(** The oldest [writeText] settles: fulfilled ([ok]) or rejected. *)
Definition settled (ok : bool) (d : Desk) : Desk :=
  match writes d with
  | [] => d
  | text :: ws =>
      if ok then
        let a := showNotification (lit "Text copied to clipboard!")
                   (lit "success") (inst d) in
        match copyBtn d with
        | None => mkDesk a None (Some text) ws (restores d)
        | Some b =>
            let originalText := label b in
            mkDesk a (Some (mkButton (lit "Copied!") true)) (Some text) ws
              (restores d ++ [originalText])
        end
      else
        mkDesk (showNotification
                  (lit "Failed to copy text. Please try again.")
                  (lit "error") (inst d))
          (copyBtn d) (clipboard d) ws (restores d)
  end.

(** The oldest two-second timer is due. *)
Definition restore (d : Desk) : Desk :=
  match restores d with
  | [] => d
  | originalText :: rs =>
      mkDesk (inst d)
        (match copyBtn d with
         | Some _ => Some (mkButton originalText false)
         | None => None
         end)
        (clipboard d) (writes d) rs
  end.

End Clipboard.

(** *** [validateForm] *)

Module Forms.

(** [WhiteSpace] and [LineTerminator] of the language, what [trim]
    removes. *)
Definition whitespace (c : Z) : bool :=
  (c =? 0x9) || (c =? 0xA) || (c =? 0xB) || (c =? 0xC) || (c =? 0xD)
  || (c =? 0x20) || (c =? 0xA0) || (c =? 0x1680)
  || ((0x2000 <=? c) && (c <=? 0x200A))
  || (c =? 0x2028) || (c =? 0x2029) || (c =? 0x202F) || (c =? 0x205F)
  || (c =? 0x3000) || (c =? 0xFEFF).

--

- _Task requirements_
Output each of the records exactly as it stands above.

- _Task output_
(** The oldest [writeText] settles: fulfilled ([ok]) or rejected. *)
Definition settled (ok : bool) (d : Desk) : Desk :=
  match writes d with
  | [] => d
  | text :: ws =>
      if ok then
        let a := showNotification (lit "Text copied to clipboard!")
                   (lit "success") (inst d) in
        match copyBtn d with
        | None => mkDesk a None (Some text) ws (restores d)
        | Some b =>
            let originalText := label b in
            mkDesk a (Some (mkButton (lit "Copied!") true)) (Some text) ws
              (restores d ++ [originalText])
        end
      else
        mkDesk (showNotification
                  (lit "Failed to copy text. Please try again.")
                  (lit "error") (inst d))
          (copyBtn d) (clipboard d) ws (restores d)
  end.

(** The oldest two-second timer is due. *)
Definition restore (d : Desk) : Desk :=
  match restores d with
  | [] => d
  | originalText :: rs =>
      mkDesk (inst d)
        (match copyBtn d with
         | Some _ => Some (mkButton originalText false)
         | None => None
         end)
        (clipboard d) (writes d) rs
  end.

End Clipboard.

(** *** [validateForm] *)

Module Forms.

(** [WhiteSpace] and [LineTerminator] of the language, what [trim]
    removes. *)
Definition whitespace (c : Z) : bool :=
  (c =? 0x9) || (c =? 0xA) || (c =? 0xB) || (c =? 0xC) || (c =? 0xD)
  || (c =? 0x20) || (c =? 0xA0) || (c =? 0x1680)
  || ((0x2000 <=? c) && (c <=? 0x200A))
  || (c =? 0x2028) || (c =? 0x2029) || (c =? 0x202F) || (c =? 0x205F)
  || (c =? 0x3000) || (c =? 0xFEFF).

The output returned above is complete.